EXERCISE AIM: The answer should contain only the lines running from the line with "106286; 106651; 107016;" to the end of the material, reproduced verbatim.

____ EXCERPTED RECORDS

Definition MONTH_PER_DAY_OF_YEAR : list Z :=
  [1; 1; 1; 1; 1; 1; 1; 1; 1; 1; 1; 1; 1; 1; 1; 1; 1; 1; 1; 1; 1; 1; 1; 1; 1; 1; 1; 1; 1; 1; 1; 2; 2; 2; 2; 2; 2; 2;
   2; 2; 2; 2; 2; 2; 2; 2; 2; 2; 2; 2; 2; 2; 2; 2; 2; 2; 2; 2; 2; 3; 3; 3; 3; 3; 3; 3; 3; 3; 3; 3; 3; 3; 3; 3; 3; 3;
   3; 3; 3; 3; 3; 3; 3; 3; 3; 3; 3; 3; 3; 3; 4; 4; 4; 4; 4; 4; 4; 4; 4; 4; 4; 4; 4; 4; 4; 4; 4; 4; 4; 4; 4; 4; 4; 4;
   4; 4; 4; 4; 4; 4; 5; 5; 5; 5; 5; 5; 5; 5; 5; 5; 5; 5; 5; 5; 5; 5; 5; 5; 5; 5; 5; 5; 5; 5; 5; 5; 5; 5; 5; 5; 5; 6;
   6; 6; 6; 6; 6; 6; 6; 6; 6; 6; 6; 6; 6; 6; 6; 6; 6; 6; 6; 6; 6; 6; 6; 6; 6; 6; 6; 6; 6; 7; 7; 7; 7; 7; 7; 7; 7; 7;
   7; 7; 7; 7; 7; 7; 7; 7; 7; 7; 7; 7; 7; 7; 7; 7; 7; 7; 7; 7; 7; 7; 8; 8; 8; 8; 8; 8; 8; 8; 8; 8; 8; 8; 8; 8; 8; 8;
   8; 8; 8; 8; 8; 8; 8; 8; 8; 8; 8; 8; 8; 8; 8; 9; 9; 9; 9; 9; 9; 9; 9; 9; 9; 9; 9; 9; 9; 9; 9; 9; 9; 9; 9; 9; 9; 9;
   9; 9; 9; 9; 9; 9; 9; 10; 10; 10; 10; 10; 10; 10; 10; 10; 10; 10; 10; 10; 10; 10; 10; 10; 10; 10; 10; 10; 10; 10;
   10; 10; 10; 10; 10; 10; 10; 10; 11; 11; 11; 11; 11; 11; 11; 11; 11; 11; 11; 11; 11; 11; 11; 11; 11; 11; 11; 11;
   11; 11; 11; 11; 11; 11; 11; 11; 11; 11; 12; 12; 12; 12; 12; 12; 12; 12; 12; 12; 12; 12; 12; 12; 12; 12; 12; 12;
   12; 12; 12; 12; 12; 12; 12; 12; 12; 12; 12; 12; 12].

Definition LEAP_MONTH_PER_DAY_OF_YEAR : list Z :=
  [1; 1; 1; 1; 1; 1; 1; 1; 1; 1; 1; 1; 1; 1; 1; 1; 1; 1; 1; 1; 1; 1; 1; 1; 1; 1; 1; 1; 1; 1; 1; 2; 2; 2; 2; 2; 2; 2;
   2; 2; 2; 2; 2; 2; 2; 2; 2; 2; 2; 2; 2; 2; 2; 2; 2; 2; 2; 2; 2; 2; 3; 3; 3; 3; 3; 3; 3; 3; 3; 3; 3; 3; 3; 3; 3; 3;
   3; 3; 3; 3; 3; 3; 3; 3; 3; 3; 3; 3; 3; 3; 3; 4; 4; 4; 4; 4; 4; 4; 4; 4; 4; 4; 4; 4; 4; 4; 4; 4; 4; 4; 4; 4; 4; 4;
   4; 4; 4; 4; 4; 4; 4; 5; 5; 5; 5; 5; 5; 5; 5; 5; 5; 5; 5; 5; 5; 5; 5; 5; 5; 5; 5; 5; 5; 5; 5; 5; 5; 5; 5; 5; 5; 5;
   6; 6; 6; 6; 6; 6; 6; 6; 6; 6; 6; 6; 6; 6; 6; 6; 6; 6; 6; 6; 6; 6; 6; 6; 6; 6; 6; 6; 6; 6; 7; 7; 7; 7; 7; 7; 7; 7;
   7; 7; 7; 7; 7; 7; 7; 7; 7; 7; 7; 7; 7; 7; 7; 7; 7; 7; 7; 7; 7; 7; 7; 8; 8; 8; 8; 8; 8; 8; 8; 8; 8; 8; 8; 8; 8; 8;
   8; 8; 8; 8; 8; 8; 8; 8; 8; 8; 8; 8; 8; 8; 8; 8; 9; 9; 9; 9; 9; 9; 9; 9; 9; 9; 9; 9; 9; 9; 9; 9; 9; 9; 9; 9; 9; 9;
   9; 9; 9; 9; 9; 9; 9; 9; 10; 10; 10; 10; 10; 10; 10; 10; 10; 10; 10; 10; 10; 10; 10; 10; 10; 10; 10; 10; 10; 10;
   10; 10; 10; 10; 10; 10; 10; 10; 10; 11; 11; 11; 11; 11; 11; 11; 11; 11; 11; 11; 11; 11; 11; 11; 11; 11; 11; 11;
   11; 11; 11; 11; 11; 11; 11; 11; 11; 11; 11; 12; 12; 12; 12; 12; 12; 12; 12; 12; 12; 12; 12; 12; 12; 12; 12; 12;
   12; 12; 12; 12; 12; 12; 12; 12; 12; 12; 12; 12; 12; 12].

Definition CUMULATIVE_YEAR_DAYS : list Z :=
  [0; 365; 730; 1096; 1461; 1826; 2191; 2557; 2922; 3287; 3652; 4018; 4383; 4748; 5113; 5479; 5844; 6209; 6574; 6940;
   7305; 7670; 8035; 8401; 8766; 9131; 9496; 9862; 10227; 10592; 10957; 11323; 11688; 12053; 12418; 12784; 13149;
   13514; 13879; 14245; 14610; 14975; 15340; 15706; 16071; 16436; 16801; 17167; 17532; 17897; 18262; 18628; 18993;
   19358; 19723; 20089; 20454; 20819; 21184; 21550; 21915; 22280; 22645; 23011; 23376; 23741; 24106; 24472; 24837;
   25202; 25567; 25933; 26298; 26663; 27028; 27394; 27759; 28124; 28489; 28855; 29220; 29585; 29950; 30316; 30681;
   31046; 31411; 31777; 32142; 32507; 32872; 33238; 33603; 33968; 34333; 34699; 35064; 35429; 35794; 36160; 36525;
   36890; 37255; 37621; 37986; 38351; 38716; 39082; 39447; 39812; 40177; 40543; 40908; 41273; 41638; 42004; 42369;
   42734; 43099; 43465; 43830; 44195; 44560; 44926; 45291; 45656; 46021; 46387; 46752; 47117; 47482; 47847; 48212;
   48577; 48942; 49308; 49673; 50038; 50403; 50769; 51134; 51499; 51864; 52230; 52595; 52960; 53325; 53691; 54056;
   54421; 54786; 55152; 55517; 55882; 56247; 56613; 56978; 57343; 57708; 58074; 58439; 58804; 59169; 59535; 59900;
   60265; 60630; 60996; 61361; 61726; 62091; 62457; 62822; 63187; 63552; 63918; 64283; 64648; 65013; 65379; 65744;
   66109; 66474; 66840; 67205; 67570; 67935; 68301; 68666; 69031; 69396; 69762; 70127; 70492; 70857; 71223; 71588;
   71953; 72318; 72684; 73049; 73414; 73779; 74145; 74510; 74875; 75240; 75606; 75971; 76336; 76701; 77067; 77432;
   77797; 78162; 78528; 78893; 79258; 79623; 79989; 80354; 80719; 81084; 81450; 81815; 82180; 82545; 82911; 83276;
   83641; 84006; 84371; 84736; 85101; 85466; 85832; 86197; 86562; 86927; 87293; 87658; 88023; 88388; 88754; 89119;
   89484; 89849; 90215; 90580; 90945; 91310; 91676; 92041; 92406; 92771; 93137; 93502; 93867; 94232; 94598; 94963;
   95328; 95693; 96059; 96424; 96789; 97154; 97520; 97885; 98250; 98615; 98981; 99346; 99711; 100076; 100442; 100807;
   101172; 101537; 101903; 102268; 102633; 102998; 103364; 103729; 104094; 104459; 104825; 105190; 105555; 105920;
   106286; 106651; 107016; 107381; 107747; 108112; 108477; 108842; 109208; 109573; 109938; 110303; 110669; 111034;
   111399; 111764; 112130; 112495; 112860; 113225; 113591; 113956; 114321; 114686; 115052; 115417; 115782; 116147;
   116513; 116878; 117243; 117608; 117974; 118339; 118704; 119069; 119435; 119800; 120165; 120530; 120895; 121260;
   121625; 121990; 122356; 122721; 123086; 123451; 123817; 124182; 124547; 124912; 125278; 125643; 126008; 126373;
   126739; 127104; 127469; 127834; 128200; 128565; 128930; 129295; 129661; 130026; 130391; 130756; 131122; 131487;
   131852; 132217; 132583; 132948; 133313; 133678; 134044; 134409; 134774; 135139; 135505; 135870; 136235; 136600;
   136966; 137331; 137696; 138061; 138427; 138792; 139157; 139522; 139888; 140253; 140618; 140983; 141349; 141714;
   142079; 142444; 142810; 143175; 143540; 143905; 144271; 144636; 145001; 145366; 145732; 146097].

________

TASK RESPONSE:
   106286; 106651; 107016; 107381; 107747; 108112; 108477; 108842; 109208; 109573; 109938; 110303; 110669; 111034;
   111399; 111764; 112130; 112495; 112860; 113225; 113591; 113956; 114321; 114686; 115052; 115417; 115782; 116147;
   116513; 116878; 117243; 117608; 117974; 118339; 118704; 119069; 119435; 119800; 120165; 120530; 120895; 121260;
   121625; 121990; 122356; 122721; 123086; 123451; 123817; 124182; 124547; 124912; 125278; 125643; 126008; 126373;
   126739; 127104; 127469; 127834; 128200; 128565; 128930; 129295; 129661; 130026; 130391; 130756; 131122; 131487;
   131852; 132217; 132583; 132948; 133313; 133678; 134044; 134409; 134774; 135139; 135505; 135870; 136235; 136600;
   136966; 137331; 137696; 138061; 138427; 138792; 139157; 139522; 139888; 140253; 140618; 140983; 141349; 141714;
   142079; 142444; 142810; 143175; 143540; 143905; 144271; 144636; 145001; 145366; 145732; 146097].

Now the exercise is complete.